── Provided information ──

(* ===== verification/BavlSpec.v ===== *)
(** * The AVL tree implements an ordered list of nodes ([structure/BAVL.h])

    [bavl o l]: the tree [o] in memory is balanced and its nodes, read in order,
    are [l], whose values increase strictly.  The lemmas give every operation
    its effect on [l]; none of them fails, fails an assertion or runs out of
    fuel. *)
From stdpp Require Import gmap sorting.
From S2P Require Import Prelude Addr Bavl BavlTree BavlBalance BavlSwap.

(** ** Fuel: no walk is longer than the number of nodes *)

Lemma zip_nodes o c t x : zip o c t -> x ∈ locs t ++ clocs c -> x ∈ dom (mem o).
Proof.
  intros (Hrep & Hseg & _) Hx. apply elem_of_dom. rewrite elem_of_app in Hx.
  destruct Hx; [by eapply rep_dom|by eapply seg_dom].
Qed.
Lemma zip_size o c t : zip o c t -> (length (locs t) + length (clocs c) <= tree_fuel o)%nat.
Proof.
  intros Hz. pose proof Hz as (_ & _ & _ & Hnd). unfold tree_fuel. rewrite <- length_app, <- size_dom.
  rewrite <- (size_list_to_set (C := gset positive) _ Hnd). apply subseteq_size.
  intros x Hx. rewrite elem_of_list_to_set in Hx. by eapply zip_nodes.
Qed.
Lemma length_clocs c : (length c <= length (clocs c))%nat.
Proof. induction c as [|f c IH]; cbn; [lia|]. rewrite length_app. lia. Qed.
Lemma zip_depth o c t : zip o c t -> (length c <= tree_fuel o)%nat.
Proof. intros Hz. pose proof (zip_size _ _ _ Hz). pose proof (length_clocs c). lia. Qed.
Lemma height_locs t : height t <= len (locs t).
Proof.
  induction t as [|l IHl x b r IHr]; cbn [height locs]; [done|]. rewrite len_app, len_cons.
  pose proof (len_nonneg (locs l)). pose proof (len_nonneg (locs r)). lia.
Qed.
Lemma zip_height o c t : zip o c t -> height t <= Z.of_nat (tree_fuel o).
Proof. intros Hz. pose proof (zip_size _ _ _ Hz). pose proof (height_locs t). unfold len in *. lia. Qed.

───

→ Work order
Exactly the lines from the one containing "Lemma length_clocs c" through the end of the records above are to be printed, and no others.

→ Expected answer
Lemma length_clocs c : (length c <= length (clocs c))%nat.
Proof. induction c as [|f c IH]; cbn; [lia|]. rewrite length_app. lia. Qed.
Lemma zip_depth o c t : zip o c t -> (length c <= tree_fuel o)%nat.
Proof. intros Hz. pose proof (zip_size _ _ _ Hz). pose proof (length_clocs c). lia. Qed.
Lemma height_locs t : height t <= len (locs t).
Proof.
  induction t as [|l IHl x b r IHr]; cbn [height locs]; [done|]. rewrite len_app, len_cons.
  pose proof (len_nonneg (locs l)). pose proof (len_nonneg (locs r)). lia.
Qed.
Lemma zip_height o c t : zip o c t -> height t <= Z.of_nat (tree_fuel o).
Proof. intros Hz. pose proof (zip_size _ _ _ Hz). pose proof (height_locs t). unfold len in *. lia. Qed.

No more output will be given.